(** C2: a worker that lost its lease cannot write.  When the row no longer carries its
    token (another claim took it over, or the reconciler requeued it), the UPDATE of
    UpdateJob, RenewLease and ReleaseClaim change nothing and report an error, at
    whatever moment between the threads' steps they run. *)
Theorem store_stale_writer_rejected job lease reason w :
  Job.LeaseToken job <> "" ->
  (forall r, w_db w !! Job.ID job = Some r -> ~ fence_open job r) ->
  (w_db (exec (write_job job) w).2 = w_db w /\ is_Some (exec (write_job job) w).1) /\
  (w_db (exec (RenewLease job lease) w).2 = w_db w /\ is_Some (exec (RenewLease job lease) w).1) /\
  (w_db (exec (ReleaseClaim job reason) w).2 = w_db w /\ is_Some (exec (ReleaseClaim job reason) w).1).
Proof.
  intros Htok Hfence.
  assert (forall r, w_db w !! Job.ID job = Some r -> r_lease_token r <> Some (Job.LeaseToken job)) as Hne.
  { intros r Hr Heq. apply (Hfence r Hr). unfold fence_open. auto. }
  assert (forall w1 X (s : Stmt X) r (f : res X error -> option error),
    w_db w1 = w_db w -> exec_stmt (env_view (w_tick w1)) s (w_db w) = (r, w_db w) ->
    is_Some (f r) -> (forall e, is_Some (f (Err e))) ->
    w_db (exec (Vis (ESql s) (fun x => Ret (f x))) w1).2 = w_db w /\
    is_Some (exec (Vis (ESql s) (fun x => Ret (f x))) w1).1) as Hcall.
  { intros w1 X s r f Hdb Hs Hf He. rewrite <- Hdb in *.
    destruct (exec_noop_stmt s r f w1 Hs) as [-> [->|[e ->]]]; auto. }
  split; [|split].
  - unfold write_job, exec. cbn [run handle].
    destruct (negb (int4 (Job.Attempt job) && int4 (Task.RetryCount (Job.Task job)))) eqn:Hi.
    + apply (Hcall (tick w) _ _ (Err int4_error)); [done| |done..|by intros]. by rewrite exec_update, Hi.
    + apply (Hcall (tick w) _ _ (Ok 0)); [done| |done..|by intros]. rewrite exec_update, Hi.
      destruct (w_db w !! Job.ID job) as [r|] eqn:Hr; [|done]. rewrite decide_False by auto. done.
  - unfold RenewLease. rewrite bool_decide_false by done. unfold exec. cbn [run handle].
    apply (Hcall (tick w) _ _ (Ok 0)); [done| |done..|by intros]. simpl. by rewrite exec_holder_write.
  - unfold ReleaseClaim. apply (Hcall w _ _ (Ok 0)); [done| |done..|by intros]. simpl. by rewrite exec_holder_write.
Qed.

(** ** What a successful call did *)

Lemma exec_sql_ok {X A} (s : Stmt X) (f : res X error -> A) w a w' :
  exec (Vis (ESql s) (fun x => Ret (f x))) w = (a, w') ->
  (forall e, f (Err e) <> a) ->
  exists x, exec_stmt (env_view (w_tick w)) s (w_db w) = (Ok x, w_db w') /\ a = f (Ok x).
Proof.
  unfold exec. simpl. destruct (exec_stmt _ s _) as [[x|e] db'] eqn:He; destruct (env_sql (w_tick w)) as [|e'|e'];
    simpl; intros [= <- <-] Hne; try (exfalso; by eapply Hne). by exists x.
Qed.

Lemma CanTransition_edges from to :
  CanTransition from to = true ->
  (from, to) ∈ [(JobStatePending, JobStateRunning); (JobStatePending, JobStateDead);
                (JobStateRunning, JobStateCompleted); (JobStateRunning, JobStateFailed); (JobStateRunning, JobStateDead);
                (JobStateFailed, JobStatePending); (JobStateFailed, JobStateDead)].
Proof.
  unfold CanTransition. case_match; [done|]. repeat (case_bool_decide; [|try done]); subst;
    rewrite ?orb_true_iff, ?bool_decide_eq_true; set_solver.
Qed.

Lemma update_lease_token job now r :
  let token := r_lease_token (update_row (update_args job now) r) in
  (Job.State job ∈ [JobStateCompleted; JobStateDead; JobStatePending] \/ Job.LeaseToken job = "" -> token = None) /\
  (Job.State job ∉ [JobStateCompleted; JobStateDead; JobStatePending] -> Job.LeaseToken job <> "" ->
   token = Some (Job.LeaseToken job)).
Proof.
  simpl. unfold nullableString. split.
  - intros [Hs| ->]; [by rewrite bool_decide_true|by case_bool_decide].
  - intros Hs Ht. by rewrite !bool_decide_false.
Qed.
-*-
- [What to work on] From the records above, repeat exactly the lines from the one with "destruct (w_db w" through the one with "- intros [Hs|", both included.

- [Written solution]
      destruct (w_db w !! Job.ID job) as [r|] eqn:Hr; [|done]. rewrite decide_False by auto. done.
  - unfold RenewLease. rewrite bool_decide_false by done. unfold exec. cbn [run handle].
    apply (Hcall (tick w) _ _ (Ok 0)); [done| |done..|by intros]. simpl. by rewrite exec_holder_write.
  - unfold ReleaseClaim. apply (Hcall w _ _ (Ok 0)); [done| |done..|by intros]. simpl. by rewrite exec_holder_write.
Qed.

(** ** What a successful call did *)

Lemma exec_sql_ok {X A} (s : Stmt X) (f : res X error -> A) w a w' :
  exec (Vis (ESql s) (fun x => Ret (f x))) w = (a, w') ->
  (forall e, f (Err e) <> a) ->
  exists x, exec_stmt (env_view (w_tick w)) s (w_db w) = (Ok x, w_db w') /\ a = f (Ok x).
Proof.
  unfold exec. simpl. destruct (exec_stmt _ s _) as [[x|e] db'] eqn:He; destruct (env_sql (w_tick w)) as [|e'|e'];
    simpl; intros [= <- <-] Hne; try (exfalso; by eapply Hne). by exists x.
Qed.

Lemma CanTransition_edges from to :
  CanTransition from to = true ->
  (from, to) ∈ [(JobStatePending, JobStateRunning); (JobStatePending, JobStateDead);
                (JobStateRunning, JobStateCompleted); (JobStateRunning, JobStateFailed); (JobStateRunning, JobStateDead);
                (JobStateFailed, JobStatePending); (JobStateFailed, JobStateDead)].
Proof.
  unfold CanTransition. case_match; [done|]. repeat (case_bool_decide; [|try done]); subst;
    rewrite ?orb_true_iff, ?bool_decide_eq_true; set_solver.
Qed.

Lemma update_lease_token job now r :
  let token := r_lease_token (update_row (update_args job now) r) in
  (Job.State job ∈ [JobStateCompleted; JobStateDead; JobStatePending] \/ Job.LeaseToken job = "" -> token = None) /\
  (Job.State job ∉ [JobStateCompleted; JobStateDead; JobStatePending] -> Job.LeaseToken job <> "" ->
   token = Some (Job.LeaseToken job)).
Proof.
  simpl. unfold nullableString. split.
  - intros [Hs| ->]; [by rewrite bool_decide_true|by case_bool_decide].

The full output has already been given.